Daniel Lombard considers the ethical dilemma faced by social workers when transferring a case to another professional
Social workers are in the business of building relationships with service users based on empathy and respect, but what happens when it’s time to close a case or pass it on? Saying goodbye to a service user you have developed a strong relationship with can be difficult.
Handle this insensitively, and you can cause untold emotional damage to the client; on the other hand, maintaining contact with service users you are no longer working with could lead to a blurring of professional boundaries.
So how should social workers go about ending working relationships with service users in a sensitive, professional way?
Judy Hicks, social work lecturer at Anglia Ruskin University, believes skills-development in this area is often missed in social work training, and hopes the review of social work practice by Professor Eileen Munro will address it.
Sometimes, abrupt endings of working relationships may be driven by resource constraints, causing social workers to question the decision.
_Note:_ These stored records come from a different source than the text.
(** The subscribers of a session are open, distinct and not shared; a channel about to be
    closed by its reader is no subscriber any more. *)
Record SI (states : gmap string sessionState) (subs : gmap nat SubChan) (tasks : gmap nat Task_) (next : nat) : Prop := mkSI {
  s_open : forall id s ch, states !! id = Some s -> In ch (ss_a2aSubs s) -> flag subs ch = Some false;
  s_nodup : forall id s, states !! id = Some s -> NoDup (ss_a2aSubs s);
  s_inj : forall id id' s s' ch, states !! id = Some s -> states !! id' = Some s' ->
    In ch (ss_a2aSubs s) -> In ch (ss_a2aSubs s') -> id = id';
  s_watch : forall k id ch, tasks !! k = Some (Watcher id ch) ->
    is_Some (flag subs ch) /\ forall id' s, states !! id' = Some s -> In ch (ss_a2aSubs s) -> id' = id;
  s_wclose : forall k ch, tasks !! k = Some (WatcherClose ch) ->
    is_Some (flag subs ch) /\ forall id s, states !! id = Some s -> ~ In ch (ss_a2aSubs s);
  s_bound : forall n b, flag subs n = Some b -> (n < next)%nat }.

Section SI.
Context (states : gmap string sessionState) (subs : gmap nat SubChan) (tasks : gmap nat Task_) (next : nat).
Hypothesis HI : SI states subs tasks next.

Lemma SI_next next' : (next <= next')%nat -> SI states subs tasks next'.
Proof. destruct HI as [O N J W C B]. intros ?. split; try done. intros n b ?%B. lia. Qed.

Lemma SI_flags subs' : (forall x, flag subs' x = flag subs x) -> SI states subs' tasks next.
Proof. destruct HI as [O N J W C B]. intros Hf. split; intros *; rewrite ?Hf; eauto. Qed.

(** The subscribers of one session shrink; the channels that left may have been closed. *)
Lemma SI_shrink id s s' subs' : states !! id = Some s -> ss_a2aSubs s' `sublist_of` ss_a2aSubs s ->
  (forall x, flag subs' x = flag subs x \/ (flag subs' x = Some true /\ In x (ss_a2aSubs s) /\ ~ In x (ss_a2aSubs s'))) ->
  SI (<[id := s']> states) subs' tasks next.
Proof.
  intros Hs Hsub Hf. destruct HI as [O N J W C B].
  assert (Hin : forall ch, In ch (ss_a2aSubs s') -> In ch (ss_a2aSubs s)).
  { intros ch. rewrite <-!list_elem_of_In. intros H. by eapply elem_of_sublist. }
  assert (Hsome : forall x, is_Some (flag subs x) -> is_Some (flag subs' x)).
  { intros x Hx. destruct (Hf x) as [->|[-> _]]; [done|by eexists]. }
  split.
  - intros i x ch Hi Hx. lookups.
    + destruct (Hf ch) as [->|(_ & _ & ?)]; [eauto|done].
    + destruct (Hf ch) as [->|(_ & H & _)]; [eauto|]. by destruct n; eapply J.
  - intros i x Hi. lookups; [eapply sublist_NoDup|]; eauto.
  - intros a b sa sb ch Ha Hb Hca Hcb. lookups; eauto.
  - intros k i ch Hk. destruct (W _ _ _ Hk) as [? Hw]. split; [auto|]. intros i' x Hi Hx. lookups; eauto.
  - intros k ch Hk. destruct (C _ _ Hk) as [? Hw]. split; [auto|]. intros i' x Hi Hx. lookups; [by eapply Hw; eauto|by eapply Hw].
  - intros m b Hm. destruct (Hf m) as [E|(E & H & _)]; [rewrite E in Hm; eauto|].
    apply (O _ _ _ Hs), B in H. done.
Qed.

Lemma SI_put id s s' : states !! id = Some s -> ss_a2aSubs s' = ss_a2aSubs s -> SI (<[id := s']> states) subs tasks next.
Proof. intros Hs He. eapply SI_shrink; [done|by rewrite He|by left]. Qed.

Lemma SI_new id s : states !! id = None -> ss_a2aSubs s = [] -> SI (<[id := s]> states) subs tasks next.
Proof.
  intros Hn He. destruct HI as [O N J W C B]. split; [| | | | |done].
  - intros i x ch Hi Hx. lookups; [by rewrite He in Hx|eauto].
  - intros i x Hi. lookups; [rewrite He; constructor|eauto].
  - intros a b sa sb ch Ha Hb Hca Hcb. lookups; rewrite ?He in *; try done; eauto.
  - intros k i ch Hk. destruct (W _ _ _ Hk) as [? Hw]. split; [done|]. intros i' x Hi Hx. lookups; [by rewrite He in Hx|eauto].
  - intros k ch Hk. destruct (C _ _ Hk) as [? Hw]. split; [done|]. intros i' x Hi Hx. lookups; [by rewrite He in Hx|by eapply Hw].
Qed.

Lemma SI_subscribe id s s' k : states !! id = Some s -> ss_a2aSubs s' = (ss_a2aSubs s ++ [next])%list ->
  tasks !! k = None ->
  SI (<[id := s']> states) (<[next := mkSub [] false]> subs) (<[k := Watcher id next]> tasks) (S next).
Proof.
  intros Hs He Hk0. destruct HI as [O N J W C B].
  assert (HB : forall m b, flag subs m = Some b -> flag (<[next := mkSub [] false]> subs) m = Some b).
  { intros m b Hm. rewrite flag_insert, decide_False; [done|]. apply B in Hm. lia. }
  assert (HC : forall i x, states !! i = Some x -> ~ In next (ss_a2aSubs x)).
  { intros i x Hx Hin. pose proof (B _ _ (O _ _ _ Hx Hin)). lia. }
  assert (Hin : forall ch, In ch (ss_a2aSubs s') <-> In ch (ss_a2aSubs s) \/ ch = next).
  { intros ch. rewrite He, in_app_iff. cbn. naive_solver. }
  assert (Hnew : flag (<[next := mkSub [] false]> subs) next = Some false) by by rewrite flag_insert, decide_True.
  split.
  - intros i x ch Hi Hx. lookups; [apply Hin in Hx as [Hx| ->]; eauto|eauto].
  - intros i x Hi. lookups; [|eauto]. rewrite He. apply NoDup_app. split_and!; [eauto| |apply NoDup_singleton].
    intros ch Hch ->%list_elem_of_singleton. apply list_elem_of_In in Hch. by eapply HC.
  - intros a b sa sb ch Ha Hb Hca Hcb. lookups; try done; rewrite ?Hin in *.
    + destruct Hcb as [?| ->]; [eauto|by apply HC in Ha].
    + destruct Hca as [?| ->]; [eauto|by apply HC in Hb].
    + eauto.
  - intros k0 i ch Hk. lookups.
    + injection Hk as <- <-. split; [by rewrite Hnew; eexists|]. intros i' x Hi Hx. lookups; [done|by apply HC in Hi].
    + destruct (W _ _ _ Hk) as [[b Hb] Hw]. split; [eexists; eauto|]. intros i' x Hi Hx. lookups; [|eauto].
      apply Hin in Hx as [?| ->]; [eauto|]. apply B in Hb. lia.
  - intros k0 ch Hk. lookups. destruct (C _ _ Hk) as [[b Hb] Hw]. split; [eexists; eauto|].
    intros i' x Hi Hx. lookups; [|by eapply Hw]. apply Hin in Hx as [?| ->]; [by eapply Hw|]. apply B in Hb. lia.
  - intros m b. rewrite flag_insert. case_decide; [lia|]. intros ?%B. lia.
Qed.

Lemma SI_task k t : (forall id ch, t <> Watcher id ch) -> (forall ch, t <> WatcherClose ch) ->
  SI states subs (<[k := t]> tasks) next.
Proof.
  intros H1 H2. destruct HI as [O N J W C B]. split; try done; intros; lookups; subst; try naive_solver; eauto.
Qed.

Lemma SI_end k : SI states subs (delete k tasks) next.
Proof. destruct HI as [O N J W C B]. split; try done; intros; lookups; eauto. Qed.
It can be hard for some practitioners to let go, especially when they believe the individual or family is still in need of support.
For example, a social work student on Community Care’s online forum, CareSpace, told how she bumped into a service user she worked with during her second placement a few months after her case had been transferred to another worker.
The student agreed to continue helping her after the woman explained that the new worker hadn’t visited her, and made some calls and arranged for more support on her behalf. “I did that because I’m human and cared about her, and she knows I do. She knows she can contact me when she needs help,” the student wrote.
Other forum users suggested her actions were naïve at best and at worst, unprofessional. “Having to move on is the nature of the beast,” one wrote.
Maintaining contact with service users outside one’s official remit could be damaging for both parties. It could foster a culture of dependency and lead to breaches of the code of practice for social care workers, according to Hicks.
At the other end of the spectrum, when a working relationship is ended insensitively, the experience can prove traumatic for the service user, leading to feelings of loss and abandonment, Hicks says.
“We cannot expect this ethical dilemma to be understood by a service user who may be isolated, lonely or dependant on the social worker for some degree of social communication,” says Hicks.
The relevant parts of the code of practice that should be upheld are respecting service users’ needs and dignity, supporting their rights to control their lives, and establishing and maintaining the trust and confidence of service users.
The academic points out that the “very nature of the social work relationship is complex, multilayered and necessarily involves an emotional element”, and the needs of some service user groups, such as looked-after children, demand “sound, consistent and reliable relationships” with professionals.
“These don’t spring up overnight and take time and skill to be bring about successful outcomes,” she says.
The important thing social workers need to understand, says Hicks, is the “difference between a healthy, boundaried longer-term professional relationship and a loose, unstructured, unclear ‘friendship’ which threatens the safety of all involved, the value of the codes of practice and ultimately undermines the status of the profession”.
How to end a working relationship with a service user
Establish a contract
The social worker should establish a contract with the service user as part of an effective working alliance at the beginning of any relationship. You are not a friend to the service user; it is not an open-ended relationship and it will be focused on clear objectives within a limited time frame, with the ultimate aim of helping the service user take control of their own life.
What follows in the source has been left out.